Keinginan itu terwujud dalam usaha mencari semat, derajat dan kramat. Meneari semat ialah mencari kekayaan, keenakan, kesenangan. Mencari derajat ialah mencari keluhuran, kemuliaan, kebanggaan, keutamaan. Mencari kramat ialah mencari kekuasaan, kepercayaan, agar disegani, agar dipuja-puji.

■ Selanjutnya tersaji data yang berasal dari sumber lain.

(** ** Lemmas *)

Lemma nth_replicate_0 i n : nth i (replicate n 0) 0 = 0.
Proof. revert i. induction n as [|n IH]; intros [|i]; cbn; auto. Qed.

Lemma rd8_zero_bytes off n m x :
  0 <= n -> rd8 (zero_bytes off n m) x =
  if (off <=? x) && (x <? off + n) then 0 else rd8 m x.
Proof.
  intros Hn. unfold zero_bytes.
  assert (Z.of_nat (length (replicate (Z.to_nat n) 0)) = n) as Hlen
    by (rewrite length_replicate; lia).
  destruct (_ && _) eqn:E.
  - apply in_range_spec in E. rewrite rd8_wr_bytes_in by lia.
    by rewrite nth_replicate_0.
  - apply in_range_false in E. by rewrite rd8_wr_bytes_out by lia.
Qed.

Section theorems.
Context {C K : Type} `{ConduitLaws C} `{VFSLaws K} `{FileVFSLaws K} (current : task_cred).
Implicit Types (c : C) (k : kernel K).
Abbreviation fsuid := (current_fsuid current).
Abbreviation fsgid := (current_fsgid current).

(** The rule for a write. *)
Lemma wp_write Q c k p i buff at_ offset count :
  inodes k !! p = Some i -> 0 <= at_ -> 0 <= count -> at_ + count <= PAGE_CACHE_SIZE ->
  (forall c' ret, wrote current c c' i offset (rd_bytes at_ count buff) ret ->
   Q ret (World c' k)) ->
  wp (uvfs_write current p buff at_ offset count) Q (World c k).
Proof.
  intros Hp Ha Hc Hfit HQ. unfold uvfs_write. apply wp_bind, wp_new.
  - intros c' Hs. wp_go. apply HQ. by left.
  - intros c' t serial u0 Hser Hfree Hl He. wp_go.
    rewrite !(proj2 (Z.leb_le _ _)) by lia. cbn [andb]. wp_go.
    eapply (wp_submit _ c _ _ _ _ _
      (RqWrite fsuid fsgid (i_fh i) offset (rd_bytes at_ count buff))); [done..| |].
    + cbn. unfold len. rewrite length_rd_bytes. lia.
    + intros c2 u Hh. wp_go. apply HQ. right. by exists u.
Qed.

(** What READPAGE leaves. *)
Definition page_read (c : C) (k : kernel K) (pg : pgptr) (g : page) (i : inode) :
    Z -> world C K -> Prop :=
  fun ret w' =>
    ret = - ENOMEM /\ silent c (conduit w') /\ kern w' = k \/
    exists u g', asked c (conduit w')
        (RqRead fsuid fsgid (i_fh i) (Z.shiftl (pg_index g) PAGE_CACHE_SHIFT)) u /\
      kern w' = page_set pg g' k /\
      if get_int uvfs_file_read_rep_s "error" u <? 0
      then ret = get_int uvfs_file_read_rep_s "error" u /\
           g' = unlock_page (SetPageError g)
      else ret = 0 /\ filled u g g'.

Misalnya orang mencari semat/kekayaan agar ia berpenghasilan tetap. Rasa hatinya berkata: “Jika aku berpenghasilan tiap bulan sepuluh rupiah saja, aku tentu bahagia. Tidak seperti sekarang ini, kadang-kadang hanya tiga rupiah, bahkan kadang-kadang juga rugi.” Bila usahanya berhasil, maka dalam kenyataannya ia tidak bahagia, namun hanya senang sebentar dan kemudian susah lagi. Ini disebabkan karena keinginannya mulur sebagai berikut: “Ternyata penghasilan sepuluh rupiah ini tidak membuat aku bahagia. Jika berpenghasilan dua puluh ]ima rupiah, barulah aku akan benar-benar bahagia.” Nanti bila sudah memperoleh dua puluh lima rupiah keinginan pun mulur lagi. “Kalau aku hanya menerima dua puluh lima rupiah saja, terang tidak mungkin aku bahagia. Bahkan hal itu akan menambah banyak hutangnya, karena dipercaya untuk membeli dengan bon, hingga ke sana ke sini aku membuat bon. Hanya jika aku berpenghasilan seratus rupiah, baru aku benar-benar bahagia.” Nanti bila ia berhasil memperoleh seratus rupiah keinginannya pun mulur lagi dan ia ingin dua ratus, tiga ratus rupiah. Sampai berpenghasilan beribu-ribu rupiah, berjuta-juta rupiah, masih kurang terus. Demikianlah keinginan itu mulur sampai pada suatu ketika ia tidak mungkin dipenuhi dan oleh karena itu ia kembali susah lagi. Jadi senang itu tidak tetap adanya.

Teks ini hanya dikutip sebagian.